“He allowed himself to be swayed by his conviction that human beings are not born once and for all on the day their mothers give birth to them, but that life obliges them over and over again to give birth to themselves” (Márquez, 2007).
It’s late afternoon and my friends and I are making our way along the beach connecting Polzeath and New Polzeath in North Cornwall. We have been wandering for hours. We check our watches—we’re late—and start to run, joking, giddy with sugar highs from eating candy canes. We’re suddenly in the midst of swirling tides, waves from all directions—not knowing whether they are coming or going—the strength of the undercurrent tugging at our ankles, the unforgiving rock face ahead of us too steep to scramble to safety. My senses are scrambled as I remember. Jokes are replaced with concerned yelps as we hop about trying to find shallow water and to avoid rocks. We piggy back the youngest of the party who starts to cry. It is unknown and suddenly dangerous; all the giddiness is gone. If we had been any later, we wouldn’t have got through.
I’m reminded of another watery memory I found myself recounting at a conference workshop I facilitated last weekend, also in Cornwall, this time at the Eden project. I invited participants to tell their ‘earth stories’ through sharing glimpses of my own. I included images of particular landscapes and seascapes, animals and flora and fauna, which have been significant in my earth story, one of them being Trebarwith Strand, a shallow-shelving beach barely 10 miles up the coast from Polzeath.
I recounted body boarding here when I was 13 years old—one of my favourite things at the time— and being dragged off of my board, thrown head over heels and dragged along the sharp rocks of the sea floor. I emerged shocked and sobered, gladder than ever to catch my breath and to turn to see people on the shore’s edge. I have always felt awe for the sea, and that day it was amplified, with the sore bruises across my hips and thighs cautioning me of the sea’s strength.
“Birth memories, deeply hidden in the unconscious mind, usually announce themselves indirectly. They appear in association with some triggering event, such as watching people fall through space in a movie, seeing someone pinned down in a fight, or perhaps just watching a fish wriggling and struggling on a fishing line. The extreme feeling of anxiety stirred up by these events calls attention to the significance of the memory hiding at deeper levels of consciousness” (Chamberlain, 1998, 92).

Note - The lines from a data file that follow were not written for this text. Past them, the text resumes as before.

Lemma write_commits (d : Disk) (render : GlobalContext.t → string)
    (context read_back : GlobalContext.t) (md : blob) (w : World) :
  mkdir_ok d = true →
  medium d jsonTempPath (Doc context) = Some (Doc read_back) →
  medium d mdTempPath (Text (render context)) = Some md →
  length (projects read_back) = length (projects context) →
  ∃ w',
    writeGlobalContext d render context w = (Returns tt, w')
    ∧ files w' !! jsonPath = Some (Doc read_back)
    ∧ files w' !! mdPath = Some md
    ∧ files w' !! jsonTempPath = None
    ∧ files w' !! mdTempPath = None.
Proof.
  intros Hmk Hjson Hmd Hcount.
  destruct (write_spec d render context w Hmk) as (o & w' & Hrun & Hcases).
  exists w'.
  destruct Hcases as [(wa & Hres & -> & ->)|(e & wa & Hres & -> & Hfiles)].
  - inversion Hres as [rb md' ? Hj Hm Hlen Hf1 Hf2 Hf3 Hf4| |]; subst.
    rewrite Hjson in Hj. injection Hj as <-.
    rewrite Hmd in Hm. injection Hm as <-. done.
  - inversion Hres as [|rb md' ? Hj Hm Hlen|? ? Hnever]; subst.
    + rewrite Hjson in Hj. injection Hj as <-. done.
    + destruct (Hnever read_back md Hjson Hmd).
Qed.


(** A write that throws leaves the live files as they were. *)
Lemma write_throws_inv (d : Disk) (render : GlobalContext.t → string)
    (context : GlobalContext.t) (w w' : World) (e : exn) :
  writeGlobalContext d render context w = (Throws e, w') →
  files w' !! jsonPath = files w !! jsonPath
  ∧ files w' !! mdPath = files w !! mdPath.
Proof.
  intros Hrun.
  destruct (mkdir_ok d) eqn:Hmk.
  2:{ unfold writeGlobalContext, ensure_memory_dir in Hrun. rewrite Hmk in Hrun.
      by injection Hrun as _ <-. }
  destruct (write_spec d render context w Hmk) as (o & w2 & Hrun' & Hcases).
  rewrite Hrun in Hrun'. injection Hrun' as <- <-.
  destruct Hcases as [(wa & _ & [=] & _)|(e' & wa & Hres & _ & Hfiles)].
  rewrite Hfiles.
  rewrite !(lookup_delete_ne _ _ jsonPath), !(lookup_delete_ne _ _ mdPath) by discriminate.
  inversion Hres; subst; done.
Qed.

Lemma migrate_current clk (c : GlobalContext.t) :
  (1 ≤ schemaVersion c)%Z → migrateContext clk c = c.
Proof.
  intros H. unfold migrateContext, or_zero.
  destruct (Z.eqb_spec (schemaVersion c) 0) as [E|E]; [lia|].
  destruct (Z.ltb_spec (schemaVersion c) 1); [lia|done].
Qed.

Lemma migrate_keeps clk (c : GlobalContext.t) :
  length (projects (migrateContext clk c)) = length (projects c)
  ∧ insights (migrateContext clk c) = insights c
  ∧ userPatterns (migrateContext clk c) = userPatterns c.
Proof. unfold migrateContext. by destruct (_ <? _)%Z. Qed.


Lemma load_current clk (w : World) (c : GlobalContext.t) :
  files w !! jsonPath = Some (Doc c) →
  (1 ≤ schemaVersion c)%Z →
  loadExistingContext clk w = Some c.
Proof.
  intros Hfile Hv. unfold loadExistingContext. rewrite Hfile.
  by rewrite migrate_current.
Qed.

End StoreFacts.

(** ** The Staleness Evaluator *)

Section StalenessFacts.
Import Staleness.
Variables (clk : Clock) (pr : Probe).

Lemma hasNewCommits_true (projectPath lastScanned commit : string) (tc ts : Z) :
  fs_existsSync pr (join projectPath ".git") = true →
  git_last_commit pr projectPath = Some commit →
  commit ≠ "" →
  Date_getTime clk commit = Some tc →
  Date_getTime clk lastScanned = Some ts →
  (ts < tc)%Z →
  hasNewCommits clk pr projectPath lastScanned = true.
Proof.
  intros Hgit Hlog Hne Htc Hts Hlt. unfold hasNewCommits.
  rewrite Hgit, Hlog. simpl.
  destruct (String.eqb_spec commit "") as [->|_]; [done|].
  rewrite Htc, Hts. simpl. by apply bool_decide_eq_true_2.
Qed.

(** C6. The reason analyzeProjectStaleness reports is the first of
    [git_activity], [file_changed], [age] whose test is true, and there is
    none when no test is true. In particular a project with a commit newer
    than [lastScanned] and 7 or more days since [lastScanned] is reported
    with [git_activity]. *)
Theorem first_true_reason_wins (project : ProjectInfo.t) :
  StaleProject.reason <$> analyzeProjectStaleness clk pr project
  = first_true (reasons_by_priority clk pr project)
  ∧ ∀ (commit : string) (tc ts : Z),
      fs_existsSync pr (join (ProjectInfo.path project) ".git") = true →
      git_last_commit pr (ProjectInfo.path project) = Some commit →
      commit ≠ "" →
      Date_getTime clk commit = Some tc →
      Date_getTime clk (ProjectInfo.lastScanned project) = Some ts →
      (ts < tc)%Z →
      (STALE ≤ (now_ms clk - ts) `div` dayMs)%Z →
      StaleProject.reason <$> analyzeProjectStaleness clk pr project = Some git_activity.
Proof.
  split.
  - unfold analyzeProjectStaleness, first_true, reasons_by_priority. simpl.
    destruct (hasNewCommits _ _ _ _); [done|].
    destruct (hasModifiedFiles _ _ _ _); [done|].
    fold dayMs. unfold STALE.
    by destruct (num_ge _ 7).
  - intros commit tc ts Hgit Hlog Hne Htc Hts Hlt _.
    unfold analyzeProjectStaleness.
    by rewrite (hasNewCommits_true _ _ commit tc ts).
Qed.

Birth memories often emerge in relationship to the sea for me, with its undercurrents, turning tides, rocks, and possible danger. Apparently, I have a very ‘Neptunian’ influence in my birth chart; I’m no astrologer, so I’m not sure what that means. Once I had recovered from my early terror of water and fear of disappearing down the plug hole when I was bathed—yes, really, much to the sadistic delight of my older brother, making sure I would be seated at the plug hole end whilst he sat back and enjoyed the drama…! I loved being in water and spent literally hours swimming, messing about, floating, body boarding. I think, for me, a triggering event, in Chamberlain’s words, was recalling the body boarding memory at Trebarwith Strand.
Changing tides are the themes that merge as I turn my attention towards engaging with this final print version of Somatic Psychotherapy Today about pre and peri-natal psychology. It is a timely theme, given that life has been punctuated by endings and beginnings of late. Four friends have died—three pretty suddenly—and I’m in the process of amicably leaving the Buddhist movement and order of which I have been a part for the past 21 years. In June I finally started being treated for two long-standing health issues, and I am feeling better and have much gratitude to the medical world, after, I confess, much ambivalence (we didn’t get off to a good start—when I was on the final module of my pre and peri natal training I had one of my most profound and mightily unexpected spiritual experiences holding some high forceps in the palms of my hands as I might an objective of infinite value or beauty). It has been a phase of thresholds; the unknown and unknowable. I suppose that as things draw to a close, as people die, or even as we move between things, our earliest echoes—our experiences in the womb and birth canal—are evoked on a visceral, if subconscious level. No wonder I feel a bit stuck for words and all at sea as I attempt to string something together, which has a faint hope of making sense.
“Let nothing disturb you
Let nothing frighten you…”
(St Teresa, see SPCK)
St Teresa of Avila counsels, very wisely and helpfully, her words leaping off the page of the order of service at my friend’s funeral last Friday week. Roy was my first spiritual teacher, the second vicar I met at my local parish church as a girl. It’s uncanny to be reflecting on my early connections with spiritual practice and the stage I find myself in right now, leaving my spiritual home of more than two decades; a spiritual death of sorts. I hope that there will be some sort of spiritual rebirth after this in-between crepuscular space, but I can’t know for sure.